Joshua Holland and Raed Jarrar point out that the Iraqi resistance has made many proposals for a comprehensive peace, all rejected by the US occupiers — something unknown to most people reliant on the corporate press.
Anup Shah contends, however, that the corporate media is not the problem, rather it is the concentration of media ownership that marginalizes socio-political views outside the ownership’s interests. Even though the responsible regulatory agency, the Federal Communications Commission, realizes this, the FCC does not admit it, writes Shah.
Another problem he describes is the commercial-military influence over the media. The result, according to Shah, is spin, propaganda, and disinformation.
Maureen Dolan writes that war is not inevitable (Buchheit concurs, noting that war is not intrinsic to all humans), and it impacts negatively on society in economic, cultural, environmental, social, political and spiritual spheres.
Jesu Estrada charges that militarism widens the wealth gap between the haves and have-nots.
Tod Ensign encapsulates the disregard shown veteran soldiers by US administrations — something expanded upon by Rick Anderson in Home Front: The Government’s War on Soldiers. (see review)
Sherwood Ross examines a toxic legacy where growing evidence implicates depleted uranium as the culprit.
Ghada Talhani, professor of Middle East politics, looks at the US-Israeli oppression of Palestinians and argues for the right to resist. Talhani also makes the argument that distinguishes acts of terrorism from the legitimate struggle of a resistance movement.
Biased as the coverage is, violence in Israel, Palestine, and Iraq do receive media attention. Conversely, the western corporate involvement in the genociding of Congolese is less known. Maurice Carney writes, “Congo is the quintessential example on the African continent of how conflict is used to benefit a coterie of elites within and outside the country.” Plus ca change, plus ce la meme chose. Little has changed since Joseph Conrad penned Heart of Darkness and An Outpost of Progress.
Vietnam Veterans Against War activist member Amy Meyers looks at military recruitment practices and promises. She says only 10 percent of enlistees sought out enlistment themselves. She cautions that there are many pitfalls and a potential enlistee should think hard before entering the military.

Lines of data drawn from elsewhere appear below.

Lemma validate_zero : boot_ready kvm regs enabled <->
  kvm_report kvm caps = 0 /\ isa_report caps = 0 /\ sbi_report caps = 0.
Proof using Hlist Hmode Htimer Hfeatures.
  change (kvm_report kvm caps) with (fold_left (fun r '(met, k) =>
    require met (Z.shiftl 1 (Z.of_nat k)) r) (kvm_requirements kvm caps) 0).
  change (isa_report caps) with (fold_left (fun r '(met, k) =>
    require met (Z.shiftl 1 (Z.of_nat k)) r) (isa_requirements caps) 0).
  change (sbi_report caps) with (fold_left (fun r '(met, k) =>
    require met (Z.shiftl 1 (Z.of_nat k)) r) (sbi_requirements caps) 0).
  rewrite !require_fold_zero. unfold kvm_requirements, isa_requirements, sbi_requirements.
  cbn [map required_isa required_sbi]. rewrite !Forall_cons, !Forall_nil. cbn [fst].
  rewrite Hlist, Hmode, Htimer, !bool_decide_eq_true, !usable_on. cbn [feature_id]. split.
  - intros []. split_and!; auto 10.
  - intros Hall. destruct_and!. split; auto; intros f Hf; destruct_or!; by subst.
Qed.
End Ready.

Lemma probe_spec `{RL : RegisterList} p v w caps0 :
  w_vcpus w !! p = Some v -> vcpu_fd v = fd -> w_oom w = [] -> regs <> [] ->
  Z.of_nat (length regs) <= (SIZE_MAX - 8) / 8 ->
  wp (vart_riscv_kvm_probe_vcpu (Some p) (Some caps0)) (fun res w' =>
    host_only w w' /\ match res with
    | (err, Some caps) => err = 0 /\ caps_reg_list caps = true /\
        caps_core_mode caps = bool_decide (CORE_MODE ∈ regs) /\
        caps_timer_frequency caps = bool_decide (RISCV_REG KVM_REG_RISCV_TIMER 0 ∈ regs) /\
        forall r, feature_of caps r = offered (regs := regs) (enabled := enabled) r
    | _ => False
    end) w.
Proof.
  intros Hv Hfd Hoom Hne Hlen. unfold vart_riscv_kvm_probe_vcpu. apply wp_bind.
  eapply wp_load_vcpu; [exact Hv|]. rewrite Hfd. apply wp_bind.
  destruct (rl_count w) as (l & w1 & E & [f1 ->]). apply wp_ok. eexists _, _. split; [exact E|].
  assert (length regs <> 0%nat) by (destruct regs; done).
  cbv beta iota. change ((0 <=? -E2BIG) || negb (-E2BIG =? -E2BIG)) with false. cbn [orb].
  destruct (Z.eqb_spec (Z.of_nat (length regs)) 0); [lia|].
  unfold list_size_overflows. destruct (Z.ltb_spec ((SIZE_MAX - 8) / 8) (Z.of_nat (length regs)));
    [lia|].
  apply wp_bind. unfold allocate. apply wp_bind, wp_get.
  change (w_oom (w <| w_files := f1 |>)) with (w_oom w). rewrite Hoom. apply wp_ret. cbn [negb]. apply wp_bind.
  destruct (rl_list (w <| w_files := f1 |>)) as (err & n' & w2 & E2 & [f2 ->] & He).
  apply wp_ok. eexists _, _. split; [exact E2|]. cbv beta iota zeta.
  destruct (Z.ltb_spec err 0); [lia|].
  apply wp_bind. eapply wp_mono; [apply read_features_spec; try done|].
  - repeat constructor.
  - apply (bool_decide_unpack _). vm_compute. exact I.
  - intros r _. by destruct r as [[]|[]].
  - intros [err' caps] w3 (Hho & He' & _ & (Hl & Hm & Ht) & Hf). cbn [fst snd] in *. subst err'.
    apply wp_ret. split; [by destruct Hho as [f3 ->]; exists f3; destruct w|].
    rewrite Hl, Hm, Ht, !reg_list_contains_spec. split_and!; try done.
    intros r. rewrite Hf, decide_True; [done|]. by destruct r as [[]|[]]; cbn; set_solver.
Qed.

(** C40. The probe of a vCPU followed by the check of the boot contract accepts the machine exactly
    when the kernel offers what a guest needs: memory slots, register access, immediate exits,
    MP states, the mode and timer registers, the extensions I, M and A and the SBI extensions
    TIME, IPI, RFENCE, SRST and HSM, all switched on.  Otherwise the result is [-ENOTSUP] and
    the bits of the three words of the report are those of the features that are missing or
    switched off, each at its documented position.  (The kernel lists at least one register,
    and the memory for the list can be allocated.) *)
Theorem boot_contract_exact `{RL : RegisterList} p v w caps0 kvm report0 :
  w_vcpus w !! p = Some v -> vcpu_fd v = fd -> w_oom w = [] -> regs <> [] ->
  Z.of_nat (length regs) <= (SIZE_MAX - 8) / 8 ->
  exists caps w' r report,
    vart_riscv_kvm_probe_vcpu (Some p) (Some caps0) w = Ok ((0, Some caps), w') /\
    host_only w w' /\
    vart_riscv_kvm_validate_boot (Some kvm) (Some caps) (Some report0) = (r, Some report) /\
    (r = 0 \/ r = -ENOTSUP) /\ (r = 0 <-> boot_ready kvm regs enabled) /\
    bits_say (missing_kvm report) (lacking_kvm kvm regs) /\
    bits_say (missing_isa report) (lacking_isa regs enabled) /\
    bits_say (missing_sbi report) (lacking_sbi regs enabled).
Proof.
  intros Hv Hfd Hoom Hne Hlen.
  destruct (proj1 (wp_ok _ _ _) (probe_spec p v w caps0 Hv Hfd Hoom Hne Hlen))
    as ([err [caps|]] & w' & E & Hho & Hcaps); [|done]. destruct Hcaps as (-> & Hl & Hm & Ht & Hf).
  pose proof (validate_zero regs enabled kvm caps Hl Hm Ht Hf) as Hready.
  eexists caps, w', _, _. split; [exact E|]. split; [done|]. split; [reflexivity|].
  cbn [missing_kvm missing_isa missing_sbi].
  split_and!; [| |by apply (report_bits regs enabled kvm caps Hl Hm Ht Hf)..].
  - destruct (negb _ || _ || _); auto.
  - rewrite Hready. split.
    + intros Hr. destruct (Z.eqb_spec (kvm_report kvm caps) 0), (Z.eqb_spec (isa_report caps) 0),
        (Z.eqb_spec (sbi_report caps) 0); done.
    + by intros (-> & -> & ->).
Qed.

(** * A small kernel *)
Module KvmOpenDemo.
Import VcpuDemo.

In the book’s final essay, historian Howard Zinn urges people to show appropriate skepticism toward authorities.
If the fog of war were lifted, if people really knew what war is about, the warmongers — it could be reasoned — would lose much support to the anti-war movement. War is not in the people’s interest. People need to inform themselves. American Wars features essays from 20 contributors that cut through the disinformation surrounding war.